→ WHAT THIS TASK INVOLVES
Could you filter the records below and keep only the lines with the word "sessions"?

(Collected data entries)
(** C36: issuing an invoice is correct and moves no money: it returns the one
    invoice of the session, which is either the one already there, nothing else
    changed, or a new one for a finished session that billed something: its total
    is what was collected, its parts foot to the total, its number carries the
    tenant's sequence, which advances by one; a refused or failed issue burns no
    number; numbers and sessions stay unique over all invoices. *)
Theorem issue_invoice_correct sid now w :
  com w = cur w → invoices_ok (cur w) → 0 <= rate_hundredths gst_rate_pct →
  let '(out, w') := run_request (issue_invoice_for_session sid now) w in
  invoices_ok (com w') ∧ users (com w') = users (cur w) ∧ ledger (com w') = ledger (cur w) ∧
  sessions (com w') = sessions (cur w) ∧
  match out with
  | Raise _ => com w' = com w
  | Ok (i, inv) =>
      invoices (com w') !! i = Some inv ∧ Invoice.session_id inv = sid ∧
      (com w' = com w ∨
       ∃ s t, issuable (cur w) sid s t ∧
         Invoice.total_inr inv = to_money_amount (ChargingSession.coins_spent s) ∧
         Invoice.invoice_number inv = invoice_number_for (ChargingSession.tenant_id s) t now ∧
         tenants (com w') !! ChargingSession.tenant_id s =
           Some (t <| Tenant.next_invoice_seq := Tenant.next_invoice_seq t + 1 |>))
  end.
Proof.
  intros Hcc Hok Hr. apply run_request_wp. apply wp_issue; [done | done | ..]; simpl.
  - intros i inv Hi Hs. rewrite Hcc. by auto 10.
  - intros e w' Hc. rewrite Hc, Hcc. by split_and!.
  - intros s t w' Hs Hno Hc. set (inv := new_invoice sid s t now) in *.
    rewrite Hc. split; [by eapply issued_db_ok|].
    destruct (new_invoice_fields sid s t now) as (? & ? & ?).
    unfold issued_db. simpl. rewrite lookup_insert_eq. split_and!; try done.
    right. exists s, t. by rewrite lookup_alter_eq, (is_tenant _ _ _ _ Hs).
Qed.
(** ** Adjusting *)

Lemma invoices_ok_frame d d' :
  invoices_ok d → invoices d' = invoices d → next_id d <= next_id d' → invoices_ok d'.
Proof.
  intros [Hf Hu Hi] He Hn. split; rewrite He; [done | done |]. intros i Hle. apply Hi. lia.
Qed.

(** The invoices once the session's one shows [new_total]. *)
Definition refund_invoice d sid (new_total : money) : gmap Z Invoice.t :=
  match invoices_of sid d with
  | [(i, inv)] => <[i := adjusted inv new_total]> (invoices d)
  | _ => invoices d
  end.

Lemma adjusted_fields inv new_total :
  Invoice.session_id (adjusted inv new_total) = Invoice.session_id inv ∧
  Invoice.invoice_number (adjusted inv new_total) = Invoice.invoice_number inv ∧
  Invoice.gst_rate_pct (adjusted inv new_total) = Invoice.gst_rate_pct inv ∧
  Invoice.total_inr (adjusted inv new_total) = new_total ∧
  Invoice.amount_coins (adjusted inv new_total) = new_total ∧
  (Invoice.taxable_value_inr (adjusted inv new_total), Invoice.gst_amount_inr (adjusted inv new_total))
    = split_gst_inclusive new_total (dec_of_money (Invoice.gst_rate_pct inv)).
Proof. unfold adjusted. by destruct (split_gst_inclusive _ _). Qed.

Lemma refund_invoice_ok d d' sid new_total :
  invoices_ok d → 0 <= new_total <= MAX_MONEY →
  invoices d' = refund_invoice d sid new_total → next_id d <= next_id d' →
  invoices_ok d' ∧
  ∀ i inv, invoices d' !! i = Some inv → Invoice.session_id inv = sid →
           Invoice.total_inr inv = new_total.
Proof.
  intros Hok Ht He Hn. unfold refund_invoice in He.
  destruct (invoices_of_spec d sid Hok) as [[E Hno]|(k & inv & E & Hk & Hs)]; rewrite E in He.
  { split; [by apply (invoices_ok_frame d) | rewrite He; intros i x Hx Hsx; by destruct (Hno i x Hx)]. }
  destruct (adjusted_fields inv new_total) as (Hs' & Hn' & Hr' & Ht' & Ha' & Hsplit).
  destruct Hok as [Hf Hu Hi]. split; [split|]; rewrite He.
  - intros i x [[<- <-]|[_ Hx]]%lookup_insert_Some; [|by eapply Hf].
    rewrite Hsplit, Ht', Ha', Hr'. destruct (Hf k inv Hk) as (_ & _ & Hr).
    split; [|done]. apply split_foots; [done|].
    unfold rate_hundredths. fold (to_money_amount (Invoice.gst_rate_pct inv)).
    rewrite to_money_amount_clamp. unfold clamp, MAX_MONEY. lia.
  - intros i j x y [[<- <-]|[? Hx]]%lookup_insert_Some [[<- <-]|[? Hy]]%lookup_insert_Some; try done;
      rewrite ?Hs', ?Hn'; by eapply Hu.
  - intros i Hle. rewrite lookup_insert_ne; [apply Hi; lia|].
    intros <-. rewrite Hi in Hk by lia. done.
  - intros i x [[<- <-]|[Hne Hx]]%lookup_insert_Some Hsx; [done|]. exfalso. apply Hne.
    eapply Hu; [done.. | left; congruence].
Qed.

→ WRITTEN ANSWER
    number; numbers and sessions stay unique over all invoices. *)
  sessions (com w') = sessions (cur w) ∧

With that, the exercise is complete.